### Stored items
= Beginning of Section =

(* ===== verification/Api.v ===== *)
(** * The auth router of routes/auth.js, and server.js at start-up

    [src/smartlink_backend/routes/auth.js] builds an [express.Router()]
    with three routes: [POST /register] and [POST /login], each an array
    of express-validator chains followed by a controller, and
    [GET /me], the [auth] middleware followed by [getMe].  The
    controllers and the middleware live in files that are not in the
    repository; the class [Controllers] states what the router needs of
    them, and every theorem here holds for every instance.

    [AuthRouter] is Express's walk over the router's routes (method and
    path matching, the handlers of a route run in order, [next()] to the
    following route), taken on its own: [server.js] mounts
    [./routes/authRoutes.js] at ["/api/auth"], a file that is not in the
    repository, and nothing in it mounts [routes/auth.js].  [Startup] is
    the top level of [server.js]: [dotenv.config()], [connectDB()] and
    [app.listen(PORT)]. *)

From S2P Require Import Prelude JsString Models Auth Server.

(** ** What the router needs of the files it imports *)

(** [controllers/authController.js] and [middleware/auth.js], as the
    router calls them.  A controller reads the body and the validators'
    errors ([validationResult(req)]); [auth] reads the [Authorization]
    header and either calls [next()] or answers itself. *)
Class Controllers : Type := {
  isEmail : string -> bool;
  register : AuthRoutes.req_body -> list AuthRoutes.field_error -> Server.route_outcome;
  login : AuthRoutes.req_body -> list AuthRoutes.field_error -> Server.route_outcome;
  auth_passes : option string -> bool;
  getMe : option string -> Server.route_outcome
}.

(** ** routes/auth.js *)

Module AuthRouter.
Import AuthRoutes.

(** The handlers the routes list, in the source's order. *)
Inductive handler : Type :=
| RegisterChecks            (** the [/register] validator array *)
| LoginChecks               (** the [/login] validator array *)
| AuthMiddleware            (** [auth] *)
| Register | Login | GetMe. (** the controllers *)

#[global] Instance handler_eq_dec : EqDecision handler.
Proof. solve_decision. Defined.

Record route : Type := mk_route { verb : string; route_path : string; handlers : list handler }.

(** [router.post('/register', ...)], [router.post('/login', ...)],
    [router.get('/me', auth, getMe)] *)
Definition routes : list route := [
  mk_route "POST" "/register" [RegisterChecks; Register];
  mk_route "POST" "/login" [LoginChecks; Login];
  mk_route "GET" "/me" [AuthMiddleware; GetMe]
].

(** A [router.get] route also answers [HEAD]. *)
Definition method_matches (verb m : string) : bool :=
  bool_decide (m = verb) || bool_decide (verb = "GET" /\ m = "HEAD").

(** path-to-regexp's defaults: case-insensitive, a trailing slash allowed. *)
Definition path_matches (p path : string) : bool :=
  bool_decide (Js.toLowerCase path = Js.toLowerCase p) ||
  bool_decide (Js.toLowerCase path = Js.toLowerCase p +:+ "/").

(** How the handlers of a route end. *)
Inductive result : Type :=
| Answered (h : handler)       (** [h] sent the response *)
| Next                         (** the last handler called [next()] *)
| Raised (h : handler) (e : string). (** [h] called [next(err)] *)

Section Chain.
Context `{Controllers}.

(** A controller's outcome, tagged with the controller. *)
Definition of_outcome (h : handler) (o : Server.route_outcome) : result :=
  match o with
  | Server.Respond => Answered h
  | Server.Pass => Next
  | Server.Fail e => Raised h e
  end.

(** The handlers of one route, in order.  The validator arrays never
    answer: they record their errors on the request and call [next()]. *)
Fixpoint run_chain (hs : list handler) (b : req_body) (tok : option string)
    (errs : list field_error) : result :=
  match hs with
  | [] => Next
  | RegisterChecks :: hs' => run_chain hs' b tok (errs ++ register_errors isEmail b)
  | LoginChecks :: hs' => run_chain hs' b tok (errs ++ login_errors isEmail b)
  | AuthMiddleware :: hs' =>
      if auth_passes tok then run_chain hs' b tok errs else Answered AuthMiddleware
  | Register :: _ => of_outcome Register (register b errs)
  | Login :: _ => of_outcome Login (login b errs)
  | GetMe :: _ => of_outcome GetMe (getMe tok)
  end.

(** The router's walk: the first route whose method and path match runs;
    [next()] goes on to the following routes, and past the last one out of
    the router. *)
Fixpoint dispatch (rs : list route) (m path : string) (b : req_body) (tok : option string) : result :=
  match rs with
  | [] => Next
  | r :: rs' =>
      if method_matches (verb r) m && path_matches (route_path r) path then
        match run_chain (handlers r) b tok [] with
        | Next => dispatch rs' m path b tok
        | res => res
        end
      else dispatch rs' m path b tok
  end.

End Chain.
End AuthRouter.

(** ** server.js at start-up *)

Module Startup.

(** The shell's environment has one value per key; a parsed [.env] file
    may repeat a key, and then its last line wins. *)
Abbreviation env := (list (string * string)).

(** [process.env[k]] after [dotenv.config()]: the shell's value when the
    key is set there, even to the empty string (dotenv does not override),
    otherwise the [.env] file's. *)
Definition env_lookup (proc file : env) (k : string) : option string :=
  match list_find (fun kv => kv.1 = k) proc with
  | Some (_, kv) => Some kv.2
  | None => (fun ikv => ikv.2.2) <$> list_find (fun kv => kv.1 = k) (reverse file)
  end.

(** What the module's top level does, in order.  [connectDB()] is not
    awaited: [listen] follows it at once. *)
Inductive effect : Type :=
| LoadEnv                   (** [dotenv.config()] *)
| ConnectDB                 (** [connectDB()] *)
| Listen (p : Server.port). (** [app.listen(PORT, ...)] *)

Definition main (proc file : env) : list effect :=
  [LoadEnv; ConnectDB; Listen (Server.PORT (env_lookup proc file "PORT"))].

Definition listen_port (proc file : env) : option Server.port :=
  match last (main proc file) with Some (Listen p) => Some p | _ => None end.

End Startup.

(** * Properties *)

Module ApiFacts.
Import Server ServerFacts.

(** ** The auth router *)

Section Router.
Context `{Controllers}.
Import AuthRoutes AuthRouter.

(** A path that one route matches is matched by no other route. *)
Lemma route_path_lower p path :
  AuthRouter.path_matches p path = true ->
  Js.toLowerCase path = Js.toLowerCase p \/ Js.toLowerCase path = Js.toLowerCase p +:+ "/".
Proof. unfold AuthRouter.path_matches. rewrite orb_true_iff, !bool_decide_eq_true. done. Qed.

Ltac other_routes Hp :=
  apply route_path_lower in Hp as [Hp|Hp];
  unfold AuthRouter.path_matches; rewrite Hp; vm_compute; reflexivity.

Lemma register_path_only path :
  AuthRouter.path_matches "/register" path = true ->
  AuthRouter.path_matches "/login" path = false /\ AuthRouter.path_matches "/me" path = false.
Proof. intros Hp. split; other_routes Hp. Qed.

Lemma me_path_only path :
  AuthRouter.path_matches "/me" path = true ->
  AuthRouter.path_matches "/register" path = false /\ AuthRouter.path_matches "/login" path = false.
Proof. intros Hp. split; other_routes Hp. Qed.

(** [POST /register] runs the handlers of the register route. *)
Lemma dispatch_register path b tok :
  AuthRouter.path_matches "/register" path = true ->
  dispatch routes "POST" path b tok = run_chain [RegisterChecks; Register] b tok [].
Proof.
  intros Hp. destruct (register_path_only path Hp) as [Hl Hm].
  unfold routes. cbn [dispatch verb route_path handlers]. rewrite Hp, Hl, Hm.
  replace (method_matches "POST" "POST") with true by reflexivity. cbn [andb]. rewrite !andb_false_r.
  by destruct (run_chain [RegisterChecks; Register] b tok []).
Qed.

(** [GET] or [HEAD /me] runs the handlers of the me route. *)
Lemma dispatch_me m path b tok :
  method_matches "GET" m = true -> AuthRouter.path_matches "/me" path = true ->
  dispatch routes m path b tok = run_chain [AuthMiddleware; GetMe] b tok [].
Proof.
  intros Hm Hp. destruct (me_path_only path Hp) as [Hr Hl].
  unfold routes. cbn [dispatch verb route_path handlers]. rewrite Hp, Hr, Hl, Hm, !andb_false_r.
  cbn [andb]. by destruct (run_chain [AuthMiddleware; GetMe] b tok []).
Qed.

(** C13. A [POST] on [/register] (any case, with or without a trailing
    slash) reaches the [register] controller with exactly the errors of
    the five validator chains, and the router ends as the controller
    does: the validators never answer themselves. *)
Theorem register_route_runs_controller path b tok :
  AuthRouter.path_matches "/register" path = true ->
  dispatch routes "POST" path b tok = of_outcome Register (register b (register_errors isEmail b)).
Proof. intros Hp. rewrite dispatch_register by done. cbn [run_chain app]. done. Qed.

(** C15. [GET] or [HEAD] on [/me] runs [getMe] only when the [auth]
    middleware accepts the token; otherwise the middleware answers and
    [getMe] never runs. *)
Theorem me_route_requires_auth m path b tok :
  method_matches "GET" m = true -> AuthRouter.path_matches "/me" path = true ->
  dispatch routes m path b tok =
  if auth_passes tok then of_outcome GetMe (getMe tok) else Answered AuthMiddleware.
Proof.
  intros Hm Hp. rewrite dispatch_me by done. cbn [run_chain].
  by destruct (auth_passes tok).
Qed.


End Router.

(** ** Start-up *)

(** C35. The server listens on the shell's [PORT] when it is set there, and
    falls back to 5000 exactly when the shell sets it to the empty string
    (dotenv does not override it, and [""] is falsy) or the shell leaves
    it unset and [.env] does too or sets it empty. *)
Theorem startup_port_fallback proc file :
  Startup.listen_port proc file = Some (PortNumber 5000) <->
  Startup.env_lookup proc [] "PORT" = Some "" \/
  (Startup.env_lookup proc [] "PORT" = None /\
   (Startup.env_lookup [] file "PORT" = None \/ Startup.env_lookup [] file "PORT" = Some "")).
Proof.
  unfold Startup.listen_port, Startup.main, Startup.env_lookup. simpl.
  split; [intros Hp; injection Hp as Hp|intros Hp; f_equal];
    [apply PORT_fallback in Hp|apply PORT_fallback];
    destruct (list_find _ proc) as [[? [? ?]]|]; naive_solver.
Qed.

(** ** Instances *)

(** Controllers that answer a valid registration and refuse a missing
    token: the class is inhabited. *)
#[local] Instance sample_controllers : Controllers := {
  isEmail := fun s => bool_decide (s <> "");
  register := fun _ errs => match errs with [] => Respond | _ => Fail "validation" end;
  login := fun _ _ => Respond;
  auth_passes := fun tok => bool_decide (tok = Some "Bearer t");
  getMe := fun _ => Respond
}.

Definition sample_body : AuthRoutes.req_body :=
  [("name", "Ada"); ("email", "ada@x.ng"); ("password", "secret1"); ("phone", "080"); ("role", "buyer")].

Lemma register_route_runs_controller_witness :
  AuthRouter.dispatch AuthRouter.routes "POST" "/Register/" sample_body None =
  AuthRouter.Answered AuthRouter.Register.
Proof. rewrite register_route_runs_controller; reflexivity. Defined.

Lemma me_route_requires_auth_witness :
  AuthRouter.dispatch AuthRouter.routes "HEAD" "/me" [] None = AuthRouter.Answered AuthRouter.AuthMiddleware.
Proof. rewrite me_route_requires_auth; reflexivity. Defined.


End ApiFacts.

= End of Section =

### BRIEF
Could you set down, exactly as written, the lines above between the one holding "[AuthRouter] is Express's" and the one holding "is not in the", inclusive, and nothing more?

### ANSWER BOX
    [AuthRouter] is Express's walk over the router's routes (method and
    path matching, the handlers of a route run in order, [next()] to the
    following route), taken on its own: [server.js] mounts
    [./routes/authRoutes.js] at ["/api/auth"], a file that is not in the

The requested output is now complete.